- DATA EXTRACT:
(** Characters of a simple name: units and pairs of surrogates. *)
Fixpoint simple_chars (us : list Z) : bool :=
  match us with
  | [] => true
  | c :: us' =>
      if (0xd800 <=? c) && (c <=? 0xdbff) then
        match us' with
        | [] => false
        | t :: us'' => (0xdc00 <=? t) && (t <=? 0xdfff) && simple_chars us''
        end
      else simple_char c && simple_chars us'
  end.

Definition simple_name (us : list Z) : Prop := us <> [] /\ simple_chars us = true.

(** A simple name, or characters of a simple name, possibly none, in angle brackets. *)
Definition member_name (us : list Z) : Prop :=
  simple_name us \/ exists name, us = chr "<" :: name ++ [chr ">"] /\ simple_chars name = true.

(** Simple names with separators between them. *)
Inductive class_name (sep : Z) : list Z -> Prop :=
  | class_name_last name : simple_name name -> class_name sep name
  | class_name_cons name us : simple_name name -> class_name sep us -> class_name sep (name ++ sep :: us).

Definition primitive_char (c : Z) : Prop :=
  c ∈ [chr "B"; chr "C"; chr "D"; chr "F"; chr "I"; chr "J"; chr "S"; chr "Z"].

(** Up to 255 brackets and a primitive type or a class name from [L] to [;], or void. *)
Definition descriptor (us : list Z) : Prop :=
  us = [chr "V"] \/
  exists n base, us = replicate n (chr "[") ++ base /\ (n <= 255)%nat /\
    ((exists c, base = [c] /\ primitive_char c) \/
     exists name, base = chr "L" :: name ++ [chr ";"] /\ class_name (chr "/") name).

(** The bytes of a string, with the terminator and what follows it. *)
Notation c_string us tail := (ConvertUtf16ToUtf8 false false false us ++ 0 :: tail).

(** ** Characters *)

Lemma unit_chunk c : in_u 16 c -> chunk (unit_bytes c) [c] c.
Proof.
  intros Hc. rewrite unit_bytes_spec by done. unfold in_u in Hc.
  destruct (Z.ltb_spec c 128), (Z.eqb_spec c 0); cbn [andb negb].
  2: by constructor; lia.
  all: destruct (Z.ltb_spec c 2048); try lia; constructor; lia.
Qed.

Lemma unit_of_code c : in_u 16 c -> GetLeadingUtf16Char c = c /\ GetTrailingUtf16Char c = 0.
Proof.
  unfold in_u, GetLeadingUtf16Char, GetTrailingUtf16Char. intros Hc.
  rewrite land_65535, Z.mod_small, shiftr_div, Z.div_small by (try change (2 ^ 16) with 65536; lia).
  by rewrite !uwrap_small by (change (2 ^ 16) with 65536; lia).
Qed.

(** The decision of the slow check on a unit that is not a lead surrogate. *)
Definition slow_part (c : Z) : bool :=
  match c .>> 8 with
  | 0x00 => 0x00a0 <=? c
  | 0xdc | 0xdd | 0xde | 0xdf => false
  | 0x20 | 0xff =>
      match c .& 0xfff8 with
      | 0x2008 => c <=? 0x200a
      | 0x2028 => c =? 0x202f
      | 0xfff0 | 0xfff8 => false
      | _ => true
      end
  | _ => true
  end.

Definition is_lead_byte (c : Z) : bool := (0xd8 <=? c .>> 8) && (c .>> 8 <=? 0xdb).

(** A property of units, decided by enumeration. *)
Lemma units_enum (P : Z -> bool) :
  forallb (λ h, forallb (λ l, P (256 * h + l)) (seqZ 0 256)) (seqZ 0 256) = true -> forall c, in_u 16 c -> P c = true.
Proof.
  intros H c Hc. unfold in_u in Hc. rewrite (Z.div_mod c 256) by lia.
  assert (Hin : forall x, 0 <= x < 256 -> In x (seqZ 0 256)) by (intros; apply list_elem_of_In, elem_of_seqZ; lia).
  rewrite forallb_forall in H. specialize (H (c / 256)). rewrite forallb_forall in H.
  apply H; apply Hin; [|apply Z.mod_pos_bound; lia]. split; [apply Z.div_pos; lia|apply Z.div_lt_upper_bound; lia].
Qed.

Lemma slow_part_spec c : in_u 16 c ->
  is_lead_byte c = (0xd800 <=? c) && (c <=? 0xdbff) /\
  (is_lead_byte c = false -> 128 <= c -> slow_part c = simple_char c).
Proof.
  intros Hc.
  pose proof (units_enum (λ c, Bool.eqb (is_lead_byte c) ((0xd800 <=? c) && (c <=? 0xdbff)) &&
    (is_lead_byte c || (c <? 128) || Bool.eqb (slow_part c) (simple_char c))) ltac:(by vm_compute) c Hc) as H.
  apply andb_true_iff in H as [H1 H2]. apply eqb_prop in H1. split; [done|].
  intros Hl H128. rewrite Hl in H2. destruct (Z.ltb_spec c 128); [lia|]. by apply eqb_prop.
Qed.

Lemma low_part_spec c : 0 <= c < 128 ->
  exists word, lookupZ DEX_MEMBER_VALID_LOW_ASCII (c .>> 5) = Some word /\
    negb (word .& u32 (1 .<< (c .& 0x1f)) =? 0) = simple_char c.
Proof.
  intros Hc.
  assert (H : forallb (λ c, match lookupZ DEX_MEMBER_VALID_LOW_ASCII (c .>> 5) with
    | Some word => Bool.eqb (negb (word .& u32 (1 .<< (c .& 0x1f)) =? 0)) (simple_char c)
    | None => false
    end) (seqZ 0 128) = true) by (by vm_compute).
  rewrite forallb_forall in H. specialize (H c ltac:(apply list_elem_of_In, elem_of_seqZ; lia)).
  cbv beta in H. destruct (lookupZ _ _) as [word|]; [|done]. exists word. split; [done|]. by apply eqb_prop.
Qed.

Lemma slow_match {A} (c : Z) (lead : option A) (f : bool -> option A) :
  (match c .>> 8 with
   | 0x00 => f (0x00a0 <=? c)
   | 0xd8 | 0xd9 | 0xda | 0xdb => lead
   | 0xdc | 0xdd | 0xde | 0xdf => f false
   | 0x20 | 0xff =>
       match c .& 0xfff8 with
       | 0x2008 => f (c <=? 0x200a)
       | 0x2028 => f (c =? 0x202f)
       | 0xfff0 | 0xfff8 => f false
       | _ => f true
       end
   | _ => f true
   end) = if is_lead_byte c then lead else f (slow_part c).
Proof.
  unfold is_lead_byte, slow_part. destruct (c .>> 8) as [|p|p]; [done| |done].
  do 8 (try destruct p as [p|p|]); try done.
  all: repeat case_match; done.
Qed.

* * *

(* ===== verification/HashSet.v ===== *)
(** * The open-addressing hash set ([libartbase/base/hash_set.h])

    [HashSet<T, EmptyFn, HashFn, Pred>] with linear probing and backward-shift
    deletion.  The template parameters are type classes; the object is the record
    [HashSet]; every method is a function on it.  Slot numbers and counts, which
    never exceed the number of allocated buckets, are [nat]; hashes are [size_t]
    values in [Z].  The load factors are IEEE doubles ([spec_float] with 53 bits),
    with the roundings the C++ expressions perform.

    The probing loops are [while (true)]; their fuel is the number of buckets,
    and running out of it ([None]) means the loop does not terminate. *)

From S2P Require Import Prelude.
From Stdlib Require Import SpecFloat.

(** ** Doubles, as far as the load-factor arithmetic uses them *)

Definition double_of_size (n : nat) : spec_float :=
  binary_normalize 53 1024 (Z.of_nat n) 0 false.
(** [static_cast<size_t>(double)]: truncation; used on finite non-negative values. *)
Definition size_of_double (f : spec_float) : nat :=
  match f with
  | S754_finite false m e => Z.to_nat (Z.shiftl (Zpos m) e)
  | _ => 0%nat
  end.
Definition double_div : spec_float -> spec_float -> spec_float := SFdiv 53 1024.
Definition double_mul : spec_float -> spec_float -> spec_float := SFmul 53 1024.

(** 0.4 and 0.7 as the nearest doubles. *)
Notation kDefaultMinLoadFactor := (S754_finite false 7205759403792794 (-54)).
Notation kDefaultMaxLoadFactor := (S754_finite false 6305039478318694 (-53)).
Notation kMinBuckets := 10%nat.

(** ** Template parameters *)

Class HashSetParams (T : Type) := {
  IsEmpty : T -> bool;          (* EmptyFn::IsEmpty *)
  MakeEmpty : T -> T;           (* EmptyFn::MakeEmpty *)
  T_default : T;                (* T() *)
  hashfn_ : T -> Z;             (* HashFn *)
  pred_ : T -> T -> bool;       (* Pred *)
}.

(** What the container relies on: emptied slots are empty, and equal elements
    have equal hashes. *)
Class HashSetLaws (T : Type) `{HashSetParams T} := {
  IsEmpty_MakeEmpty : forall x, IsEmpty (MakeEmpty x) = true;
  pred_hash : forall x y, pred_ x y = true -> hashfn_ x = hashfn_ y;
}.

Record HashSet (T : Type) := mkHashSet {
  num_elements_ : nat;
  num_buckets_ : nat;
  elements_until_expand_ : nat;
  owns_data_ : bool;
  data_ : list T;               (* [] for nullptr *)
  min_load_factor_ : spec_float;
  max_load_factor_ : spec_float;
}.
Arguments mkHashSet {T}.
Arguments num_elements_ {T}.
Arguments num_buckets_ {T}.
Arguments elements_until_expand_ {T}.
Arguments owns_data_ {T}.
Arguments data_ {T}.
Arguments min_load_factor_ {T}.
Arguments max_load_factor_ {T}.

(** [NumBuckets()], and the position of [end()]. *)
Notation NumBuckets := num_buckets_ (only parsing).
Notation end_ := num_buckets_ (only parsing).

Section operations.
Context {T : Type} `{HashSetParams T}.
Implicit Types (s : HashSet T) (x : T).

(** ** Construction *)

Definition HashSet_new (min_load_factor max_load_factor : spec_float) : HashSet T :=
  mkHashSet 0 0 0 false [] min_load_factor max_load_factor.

* * *

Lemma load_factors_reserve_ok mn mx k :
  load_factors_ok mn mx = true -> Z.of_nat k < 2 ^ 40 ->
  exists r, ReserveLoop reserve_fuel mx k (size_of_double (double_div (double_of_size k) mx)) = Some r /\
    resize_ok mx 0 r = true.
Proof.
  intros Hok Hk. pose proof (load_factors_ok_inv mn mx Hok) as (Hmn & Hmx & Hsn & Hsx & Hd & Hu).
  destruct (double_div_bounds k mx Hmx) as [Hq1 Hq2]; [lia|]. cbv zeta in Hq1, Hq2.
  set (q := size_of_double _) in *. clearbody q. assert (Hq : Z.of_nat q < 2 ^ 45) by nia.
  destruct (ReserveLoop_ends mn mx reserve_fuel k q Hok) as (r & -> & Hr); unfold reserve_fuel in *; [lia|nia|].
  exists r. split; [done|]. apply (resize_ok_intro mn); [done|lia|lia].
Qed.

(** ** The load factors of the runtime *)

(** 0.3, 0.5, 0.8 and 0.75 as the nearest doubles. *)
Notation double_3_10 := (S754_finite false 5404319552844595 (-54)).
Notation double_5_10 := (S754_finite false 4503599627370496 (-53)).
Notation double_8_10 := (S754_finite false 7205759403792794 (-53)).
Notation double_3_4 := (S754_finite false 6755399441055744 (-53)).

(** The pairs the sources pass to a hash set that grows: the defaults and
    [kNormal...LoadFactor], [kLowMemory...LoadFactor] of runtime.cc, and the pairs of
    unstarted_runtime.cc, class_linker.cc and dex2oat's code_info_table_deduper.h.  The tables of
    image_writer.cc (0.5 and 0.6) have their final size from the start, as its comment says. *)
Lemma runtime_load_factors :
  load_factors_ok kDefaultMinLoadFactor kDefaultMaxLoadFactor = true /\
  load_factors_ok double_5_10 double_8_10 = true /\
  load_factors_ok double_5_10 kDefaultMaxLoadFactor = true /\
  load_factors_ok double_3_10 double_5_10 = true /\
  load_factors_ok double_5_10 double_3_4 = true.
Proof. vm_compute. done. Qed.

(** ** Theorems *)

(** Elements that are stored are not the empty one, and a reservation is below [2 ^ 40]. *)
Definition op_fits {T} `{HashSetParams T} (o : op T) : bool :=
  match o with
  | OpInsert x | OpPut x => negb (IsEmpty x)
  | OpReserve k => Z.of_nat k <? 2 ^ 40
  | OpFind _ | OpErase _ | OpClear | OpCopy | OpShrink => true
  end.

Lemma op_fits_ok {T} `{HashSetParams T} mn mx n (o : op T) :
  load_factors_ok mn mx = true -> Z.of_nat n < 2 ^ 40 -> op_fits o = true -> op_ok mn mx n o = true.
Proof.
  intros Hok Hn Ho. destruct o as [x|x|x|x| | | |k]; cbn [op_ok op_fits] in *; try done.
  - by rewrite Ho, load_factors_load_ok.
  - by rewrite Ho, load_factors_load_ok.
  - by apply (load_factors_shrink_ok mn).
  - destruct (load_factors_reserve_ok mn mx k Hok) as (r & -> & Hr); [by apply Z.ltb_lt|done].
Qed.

- WHAT THIS TASK INVOLVES:
For the word "specialize", show every line of the entries that holds it.

- SOLUTION:
  rewrite forallb_forall in H. specialize (H (c / 256)). rewrite forallb_forall in H.
  rewrite forallb_forall in H. specialize (H c ltac:(apply list_elem_of_In, elem_of_seqZ; lia)).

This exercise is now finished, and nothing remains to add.